Diuretics, Statins May Increase Risk for Diabetes
Diuretics and statins—not beta-blockers or calcium-channel blockers (CCB)—have been associated with new-onset diabetes in patients with impaired glucose tolerance, according to a reanalysis of the 2010 NAVIGATOR trial.
Researchers studied approximately 9000 patients with impaired glucose tolerance. At baseline, the patients were divided into treatment naïve groups: beta-blockers (n=5640), diuretics (n=6346), statins (n=6146), and CCB (n=6294). The patients were studied for the development of new onset diabetes—diagnosed via standard plasma glucose level and confirmed with glucose tolerance testing within 12 weeks.
During the median 5-year follow-up, 16.2% of the patients were started on beta-blockers, 20.7% on diuretics, 22% on statins, and 18.6% on CCBs.
Researchers found that diuretics (hazard ratio, 1.23) and statins (hazard ratio, 1.32) were associated with on-set diabetes, while beta-blockers (hazard ratio 1.10) and CCBs (hazard ratio, 0.95) were not.

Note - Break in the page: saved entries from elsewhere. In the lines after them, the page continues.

Lemma send_at_out_connected cmd wait w c :
  ser w = Some c -> out (snd (send_at cmd wait w)) = out w.
Proof.
  intro Hs. unfold send_at. rewrite Hs. revert w Hs.
  assert (P : preserves out
                (ser_write (cmd ++ CRLF) ;; time_sleep wait ;;
                 response <- read_response ;; ret (Some (strip response)))).
  { apply preserves_bind; [ apply write_out | intro ].
    apply preserves_bind; [ apply sleep_out | intro ].
    apply preserves_bind; [ apply read_response_out | intro; apply preserves_ret ]. }
  intros w _. apply P.
Qed.

Lemma send_at_some_connected cmd wait w r w1 :
  send_at cmd wait w = (Ok (Some r), w1) -> exists c, ser w = Some c.
Proof.
  unfold send_at. destruct (ser w) as [c | ]; [ eauto | discriminate ].
Qed.

(** [answer_call] is stricter than [make_call] and quieter: a reply to
    [ATA] without "OK" makes it return [False] at once, also when the reply
    holds "CALL"; it prints no failure line, never enters [hangup()], and
    leaves the flag and the directory alone. *)
Theorem answer_call_refused :
  forall (fuel : nat) (r : string) (w w1 : World),
    send_at "ATA" 1000 (answer_announced w) = (Ok (Some r), w1) ->
    contains "OK" r = false ->
    answer_call fuel w = (Ok false, w1)
    /\ out w1 = (out w ++ ["📞 正在接聽..."])%list
    /\ hangups w1 = hangups w
    /\ call_active w1 = call_active w
    /\ fs w1 = fs w.
Proof.
  intros fuel r w w1 Hs Hok.
  split.
  { unfold answer_call. unfold bind at 1.
    change (print "📞 正在接聽..." w) with (@Ok unit tt, answer_announced w).
    cbv iota beta. unfold bind at 1. rewrite Hs.
    unfold py_in. unfold bind at 1. unfold ret at 1. rewrite Hok. reflexivity. }
  destruct (send_at_some_connected _ _ _ _ _ Hs) as [c Hc].
  pose proof (send_at_out_connected "ATA" 1000%N (answer_announced w) c Hc) as Ho.
  pose proof (send_at_hangups "ATA" 1000%N (answer_announced w)) as Hh.
  pose proof (send_at_active "ATA" 1000%N (answer_announced w)) as Ha.
  pose proof (send_at_fs "ATA" 1000%N (answer_announced w)) as Hf.
  rewrite Hs in Ho, Hh, Ha, Hf. simpl in Ho, Hh, Ha, Hf.
  split; [ exact Ho | ].
  split; [ rewrite Hh; apply (print_hangups "📞 正在接聽..."); discriminate | ].
  split; assumption.
Qed.

Lemma answer_call_refused_witness :
  contains "CALL" "NO CALL" = true
  /\ fst (answer_call 3 answer_refused) = Ok false.
Proof.
  split; [ reflexivity | ].
  rewrite (proj1 (answer_call_refused 3 "NO CALL" answer_refused
                    (snd (send_at "ATA" 1000 (answer_announced answer_refused)))
                    eq_refl eq_refl)).
  reflexivity.
Defined.

(** A refused dial costs one command: on an open port [make_call] writes
    the dial line [ATD<number>;] followed by CR LF and nothing else; it never
    enters [hangup()], so no [ATH] follows. *)
Theorem refused_dial_sends_one_command :
  forall (fuel : nat) (number r : string) (w w1 : World) (c : Channel),
    ser w = Some c -> alive c = true ->
    send_at ("ATD" ++ number ++ ";") 2000 (dial_announced number w)
      = (Ok (Some r), w1) ->
    contains "OK" r = false ->
    contains "CALL" r = false ->
    written (snd (make_call fuel number w))
      = (tx c ++ [("ATD" ++ number ++ ";" ++ CRLF)%string])%list
    /\ hangups (snd (make_call fuel number w)) = hangups w.
Proof.
  intros fuel number r w w1 c Hs Ha Hd Hok Hcall.
  assert (E : make_call fuel number w
              = (Ok false, set_out (out w1 ++ ["❌ 打出失敗: " ++ r]) w1)).
  { rewrite (make_call_after_dial fuel number w _ _ Hd).
    unfold bind, py_in, ret. rewrite Hok, Hcall. reflexivity. }
  rewrite E. simpl snd.
  pose proof (send_at_written ("ATD" ++ number ++ ";") 2000%N
                (dial_announced number w) c Hs Ha) as Hw.
  pose proof (send_at_hangups ("ATD" ++ number ++ ";") 2000%N
                (dial_announced number w)) as Hh.
  rewrite Hd in Hw, Hh. simpl in Hw, Hh.
  split.
  - unfold written in *. simpl. rewrite Hw.
    rewrite !string_app_assoc. reflexivity.
  - transitivity (hangups w1).
    + unfold hangups. simpl. rewrite count_occ_app. simpl.
      destruct (string_dec ("❌ 打出失敗: " ++ r) hangup_banner) as [X | _];
        [ discriminate X | lia ].
    + rewrite Hh. apply (print_hangups ("📞 緊打去 " ++ number ++ "...")).
      discriminate.
Qed.

Lemma refused_dial_sends_one_command_witness :
  written (snd (make_call 3 "+85312345678" dial_refused))
  = ["ATD+85312345678;" ++ CRLF].
Proof.
  exact (proj1 (refused_dial_sends_one_command 3 "+85312345678" "NO CARRIER"
                  dial_refused
                  (snd (send_at "ATD+85312345678;" 2000
                          (dial_announced "+85312345678" dial_refused)))
                  open_port eq_refl eq_refl eq_refl eq_refl eq_refl)).
Defined.

(** ** The monitoring loop: what it records and when it does not end *)

Lemma monitor_cycle_silent log w c :
  ser w = Some c -> alive c = true -> rx c = "" -> script w = [] ->
  monitor_cycle log w = (Ok tt, exchanged poll_line c silence [] w).
Proof.
  intros Hs Ha Hrx Hsc.
  assert (Hd : drain_incoming log w = (Ok tt, w)).
  { unfold drain_incoming, bind, ser_in_waiting. rewrite Hs, Ha, Hrx. reflexivity. }
  pose proof (send_at_reply "AT+CPAS" 500%N w c Hs Ha) as Hp.
  rewrite Hsc, Hrx in Hp. simpl in Hp. specialize (Hp eq_refl).
  rewrite (monitor_cycle_after_poll log w w _ _ Hd Hp).
  reflexivity.
Qed.

(** There is no time-out on a call.  On an open port, when the modem
    stays silent (the script is over: no reply, no Ctrl+C), every poll
    returns the empty text, which is not taken for a hang-up: whatever number
    of passes the loop is given, it is still running after them, having
    written one [AT+CPAS] per pass and nothing to the directory. *)
Theorem silent_line_never_ends_the_call :
  forall (fuel : nat) (log : string) (w : World) (c : Channel),
    ser w = Some c -> alive c = true -> rx c = "" ->
    script w = [] ->
    call_active w = Some true ->
    fst (monitor_loop fuel log w) = Unfinished
    /\ call_active (snd (monitor_loop fuel log w)) = Some true
    /\ written (snd (monitor_loop fuel log w)) = (tx c ++ repeat poll_line fuel)%list
    /\ fs (snd (monitor_loop fuel log w)) = fs w
    /\ out (snd (monitor_loop fuel log w)) = out w.
Proof.
  induction fuel as [ | fuel IH]; intros log w c Hs Ha Hrx Hsc Hact.
  - rewrite monitor_loop_paused by assumption. simpl.
    unfold written. rewrite Hs, app_nil_r. auto.
  - rewrite monitor_loop_step by assumption. unfold bind.
    rewrite (monitor_cycle_silent log w c Hs Ha Hrx Hsc).
    destruct (IH log (exchanged poll_line c silence [] w)
                {| rx := ""; tx := tx c ++ [poll_line]; alive := true |}
                eq_refl eq_refl eq_refl eq_refl Hact)
      as [H1 [H2 [H3 [H4 H5]]]].
    repeat split; try assumption.
    rewrite H3. simpl. rewrite <- app_assoc. reflexivity.
Qed.

Lemma silent_line_never_ends_the_call_witness :
  fst (monitor_loop 50 "log.txt" silent_call) = Unfinished
  /\ List.length (written (snd (monitor_loop 50 "log.txt" silent_call))) = 50%nat.
Proof.
  destruct (silent_line_never_ends_the_call 50 "log.txt" silent_call open_port
              eq_refl eq_refl eq_refl eq_refl eq_refl) as [H1 [_ [H3 _]]].
  split; [ exact H1 | ]. rewrite H3. reflexivity.
Defined.

(** The monitoring never truncates or rewrites: however [_monitor_call]
    ends and however long it runs, every path other than its log is what it
    was, and a log that existed keeps its text as the beginning of what it
    holds afterwards. *)
Theorem monitoring_only_appends :
  forall (fuel : nat) (log number call_type : string) (w : World),
    (forall q, q <> log ->
       fs_lookup q (fs (snd (_monitor_call fuel log number call_type w)))
       = fs_lookup q (fs w))
    /\ (forall f, fs_lookup log (fs w) = Some f ->
          exists f' body,
            fs_lookup log (fs (snd (_monitor_call fuel log number call_type w)))
            = Some f'
            /\ content f' = content f ++ body).
Proof.
  intros fuel log number call_type w.
  exact (monitor_call_appends fuel log number call_type w).
Qed.



(** ** More on listing the logs *)



Lemma list_call_logs_unfold w :
  list_call_logs w
  = match sorted_newest_first (glob_txt (fs w)) with
    | [] => print "暫無記錄" (set_out (out w ++ [String LF "=== 通話記錄 ==="]) w)
    | logs => show_logs (firstn 10 logs)
                (set_out (out w ++ [String LF "=== 通話記錄 ==="]) w)
    end.
Proof.
  unfold list_call_logs, bind, print. cbv beta iota.
  change (fs (set_out (out w ++ [String LF "=== 通話記錄 ==="]) w)) with (fs w).
  destruct (sorted_newest_first (glob_txt (fs w))); reflexivity.
Qed.



(** [list_call_logs] only reads: the directory, the port and the flag are
    what they were, also when it stops with [IndexError]; and what it has
    printed by then starts with the title. *)
Theorem list_call_logs_reads_only :
  forall (w : World),
    fs (snd (list_call_logs w)) = fs w
    /\ ser (snd (list_call_logs w)) = ser w
    /\ call_active (snd (list_call_logs w)) = call_active w
    /\ script (snd (list_call_logs w)) = script w
    /\ exists printed,
         out (snd (list_call_logs w))
         = (out w ++ String LF "=== 通話記錄 ===" :: printed)%list.
Proof.
  assert (P : forall (X : Type) (f : World -> X),
            (forall s, preserves f (print s)) ->
            forall logs, preserves f (show_logs logs)).
  { intros X f Hp. induction logs as [ | e logs IH]; simpl.
    - apply preserves_ret.
    - apply preserves_bind; [ | intro; exact IH ].
      unfold show_log.
      destruct (valid_utf8 (content (snd e))); [ | apply preserves_raise ].
      apply preserves_bind; [ apply Hp | intro ].
      destruct (readlines (content (snd e))) as [ | l0 ls]; [ apply preserves_ret | ].
      apply preserves_bind; [ apply Hp | intro ].
      destruct (nth_error (l0 :: ls) 1); [ apply Hp | apply preserves_raise ]. }
  assert (Q : forall (X : Type) (f : World -> X),
            (forall s, preserves f (print s)) -> preserves f list_call_logs).
  { intros X f Hp. unfold list_call_logs.
    apply preserves_bind; [ apply Hp | intro ].
    apply preserves_bind; [ intro v; reflexivity | intro d ].
    destruct (sorted_newest_first (glob_txt d)); [ apply Hp | apply P; exact Hp ]. }
  assert (G : forall logs v, exists more,
            out (snd (show_logs logs v)) = (out v ++ more)%list).
  { induction logs as [ | e logs IH]; intro v; simpl.
    - exists []. rewrite app_nil_r. reflexivity.
    - unfold bind.
      assert (S1 : exists m1, out (snd (show_log e v)) = (out v ++ m1)%list).
      { unfold show_log, bind, print.
        destruct (valid_utf8 (content (snd e)));
          [ | exists []; simpl; rewrite app_nil_r; reflexivity ].
        simpl.
        destruct (readlines (content (snd e))) as [ | l0 [ | l1 ls]]; simpl;
          eexists; rewrite <- ?app_assoc; reflexivity. }
      destruct S1 as [m1 H1].
      destruct (show_log e v) as [[[] | x | ] v1]; simpl in *;
        try (exists m1; exact H1).
      destruct (IH v1) as [m2 H2]. exists (m1 ++ m2)%list.
      rewrite H2, H1, app_assoc. reflexivity. }
  intro w.
  split; [ apply (Q _ fs); intros s v; reflexivity | ].
  split; [ apply (Q _ ser); intros s v; reflexivity | ].
  split; [ apply (Q _ call_active); intros s v; reflexivity | ].
  split; [ apply (Q _ script); intros s v; reflexivity | ].
  rewrite list_call_logs_unfold.
  destruct (sorted_newest_first (glob_txt (fs w))) as [ | e l].
  - exists ["暫無記錄"]. unfold print. simpl. rewrite <- app_assoc. reflexivity.
  - destruct (G (firstn 10 (e :: l))
                (set_out (out w ++ [String LF "=== 通話記錄 ==="]) w)) as [more H].
    exists more. rewrite H. simpl out. rewrite <- app_assoc. reflexivity.
Qed.
(** * The ingester of storage/local/frankenstein.go

    A shallow embedding of the in-memory ingester: the sorted fingerprint
    lists and their sort-merge helpers, the inverted index, the append and
    query paths of a memory series, and the flush path.

    Conventions.
    - A fingerprint ([model.Fingerprint], a [uint64]) is an [N]; only its
      order and equality are used by the code.
    - Go maps are [gmap]s.  A [range] over a map visits its entries in an
      order the language leaves open: each such loop is a fold over a list
      of entries, and the lemmas on the loops of the index are stated for an
      arbitrary list.
    - Locks are dropped: every operation is modelled running alone, from its
      first lock to its last unlock.
    - A run-time panic (slice bounds, index out of range) is a [Panics]
      result; a Go [error] return value is data. *)

From Stdlib Require Import ZArith NArith Lia.
From stdpp Require Import base option list sorting gmap strings pretty.

(** ** Basic types *)

Abbreviation Fingerprint := N.
Abbreviation LabelName := string.
Abbreviation LabelValue := string.
Abbreviation Time := Z.
(** [model.Metric] is [map[LabelName]LabelValue]. *)
Abbreviation Metric := (gmap string string).

(** Run-time panics of the Go runtime that the code can raise. *)
Inductive panic : Type :=
| SliceBoundsOutOfRange (low high : Z)
| IndexOutOfRange (index len : Z)
| NilDereference.

Inductive result (A : Type) : Type :=
| Ok (a : A)
| Panics (p : panic).
Arguments Ok {A} a.
Arguments Panics {A} p.
(** The first sources of the two example catalogs are 0.36 arcsec apart.
    With that very tolerance the pair is not accepted. *)
Lemma xmatch_tolerance_boundary_witness :
  let c := mkSkyCoord (Q2Qc 10) (Q2Qc 0) in
  let p := mkSkyCoord (Q2Qc 10.0001) (Q2Qc 0) in
  let d := grid_separation c p in
  let pairs := matched_idx (Q2Qc 0.36)
                 (nearest_all (H:=example_numerics) ex_coords1 p
                    [mkSkyCoord (Q2Qc 80) (Q2Qc 0)]) in
  ∃ m1 m2,
    xmatch_returns
      (xmatch_catalogs (H:=example_numerics) 0 1 (Q2Qc 0.36) default_kwargs
         (Heap [ex_cat1; ex_cat2] [])) m1 m2 ∧
    rows_at ex_cat1 pairs.*1 (rows m1) ∧ rows_at ex_cat2 pairs.*2 (rows m2) ∧
    ((0%nat, 0%nat) ∈ pairs ↔ d < Q2Qc 0.36) ∧
    (d = Q2Qc 0.36 → (0%nat, 0%nat) ∉ pairs) ∧
    (∀ j' q, ex_coords2 !! j' = Some q →
       grid_separation c q = Q2Qc 0.36 → (0%nat, j') ∉ pairs).
Proof.
  apply (xmatch_tolerance_boundary (H:=example_numerics) [ex_cat1; ex_cat2] [] 0 1
           ex_cat1 ex_cat2 (Q2Qc 0.36) default_kwargs ex_coords1
           (mkSkyCoord (Q2Qc 10.0001) (Q2Qc 0)) [mkSkyCoord (Q2Qc 80) (Q2Qc 0)]
           0%nat (mkSkyCoord (Q2Qc 10) (Q2Qc 0)) 0%nat
           (grid_separation (mkSkyCoord (Q2Qc 10) (Q2Qc 0))
              (mkSkyCoord (Q2Qc 10.0001) (Q2Qc 0))));
    reflexivity.
Defined.

(** The separation of that pair is the tolerance of the example. *)
Lemma ex_pair_at_tolerance :
  grid_separation (mkSkyCoord (Q2Qc 10) (Q2Qc 0)) (mkSkyCoord (Q2Qc 10.0001) (Q2Qc 0))
  = Q2Qc 0.36.
Proof. apply Qc_is_canon. vm_compute. reflexivity. Qed.

(** ** What a call leaves untouched *)

Lemma frames_ret {A} n (x : A) (Φ : A → Prop) : Φ x → frames n (mret x) Φ.
Proof. intros Hx h Hn. simpl. split_and!; [done..|]. by intros ? [= <-]. Qed.

Lemma frames_throw {A} n e (Φ : A → Prop) : frames n (throw e) Φ.
Proof. intros h Hn. simpl. done. Qed.

Lemma frames_bind {A B} n (m : M A) (f : A → M B) Φ Ψ :
  frames n m Φ → (∀ x, Φ x → frames n (f x) Ψ) → frames n (m ≫= f) Ψ.
Proof.
  intros Hm Hf h Hn. rewrite bind_run.
  destruct (Hm h Hn) as (Ht & Hl & HΦ).
  destruct (m h) as [[e|x] h1]; simpl in *; [done|].
  destruct (Hf x (HΦ x eq_refl) h1) as (Ht' & Hl' & HΨ); [lia|].
  split_and!; [congruence|lia|done].
Qed.

Lemma frames_weaken {A} n (m : M A) (Φ Ψ : A → Prop) :
  frames n m Φ → (∀ x, Φ x → Ψ x) → frames n m Ψ.
Proof. intros Hm HΦ h Hn. destruct (Hm h Hn) as (? & ? & ?). naive_solver. Qed.

Lemma frames_pure {A} n (m : M A) :
  (∀ h, (m h).2 = h) → frames n m (λ _, True).
Proof. intros Hm h Hn. rewrite Hm. done. Qed.

Lemma frames_lift {A} n (r : Res A) : frames n (lift r) (λ _, True).
Proof. by apply frames_pure. Qed.

Lemma frames_assert n b msg : frames n (py_assert b msg) (λ _, True).
Proof. apply frames_pure. intros h. by destruct b. Qed.

Lemma frames_deref n r : frames n (deref r) (λ _, True).
Proof. apply frames_pure. intros h. unfold deref. by destruct (objs h !! r). Qed.

Lemma frames_is_table n r : frames n (is_table r) (λ _, True).
Proof. by apply frames_pure. Qed.

Lemma frames_emit n e : frames n (emit e) (λ _, True).
Proof. intros h Hn. simpl. done. Qed.

Lemma frames_alloc n t : frames n (alloc t) (λ r, n ≤ r)%nat.
Proof.
  intros h Hn. simpl. split_and!.
  - by rewrite take_app_le.
  - rewrite length_app. lia.
  - by intros ? [= <-].
Qed.

Lemma frames_assign n r t : (n ≤ r)%nat → frames n (assign r t) (λ _, True).
Proof.
  intros Hr h Hn. simpl. split_and!; [|by rewrite length_insert|done].
  by rewrite take_insert_ge.
Qed.

Lemma frames_new1 n f r : frames n (new1 f r) (λ r', n ≤ r')%nat.
Proof.
  unfold new1. eapply frames_bind; [apply frames_deref|intros t _].
  eapply frames_bind; [apply frames_lift|intros t' _]. apply frames_alloc.
Qed.

Lemma frames_new2 n f r1 r2 : frames n (new2 f r1 r2) (λ r', n ≤ r')%nat.
Proof.
  unfold new2. eapply frames_bind; [apply frames_deref|intros t1 _].
  eapply frames_bind; [apply frames_deref|intros t2 _].
  eapply frames_bind; [apply frames_lift|intros t' _]. apply frames_alloc.
Qed.

Lemma frames_update n f r : (n ≤ r)%nat → frames n (update f r) (λ _, True).
Proof.
  intros Hr. unfold update. eapply frames_bind; [apply frames_deref|intros t _].
  eapply frames_bind; [apply frames_lift|intros t' _]. by apply frames_assign.
Qed.

Lemma frames_colnames n r : frames n (tbl_colnames r) (λ _, True).
Proof.
  unfold tbl_colnames. eapply frames_bind; [apply frames_deref|intros t _].
  by apply frames_ret.
Qed.

Lemma frames_len n r : frames n (tbl_len r) (λ _, True).
Proof.
  unfold tbl_len. eapply frames_bind; [apply frames_deref|intros t _].
  by apply frames_ret.
Qed.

The complete study is available in the December issue of the British Medical Journal.
Reference:
Shen L, Shah B, Reyes E, et al. Role of diuretics, beta-blockers, and statins in increasing the risk of diabetes in patients with impaired glucose tolerance. Reanalysis of data from the NAVIGATOR study. BMJ. 2013 Dec 9;347:f6745.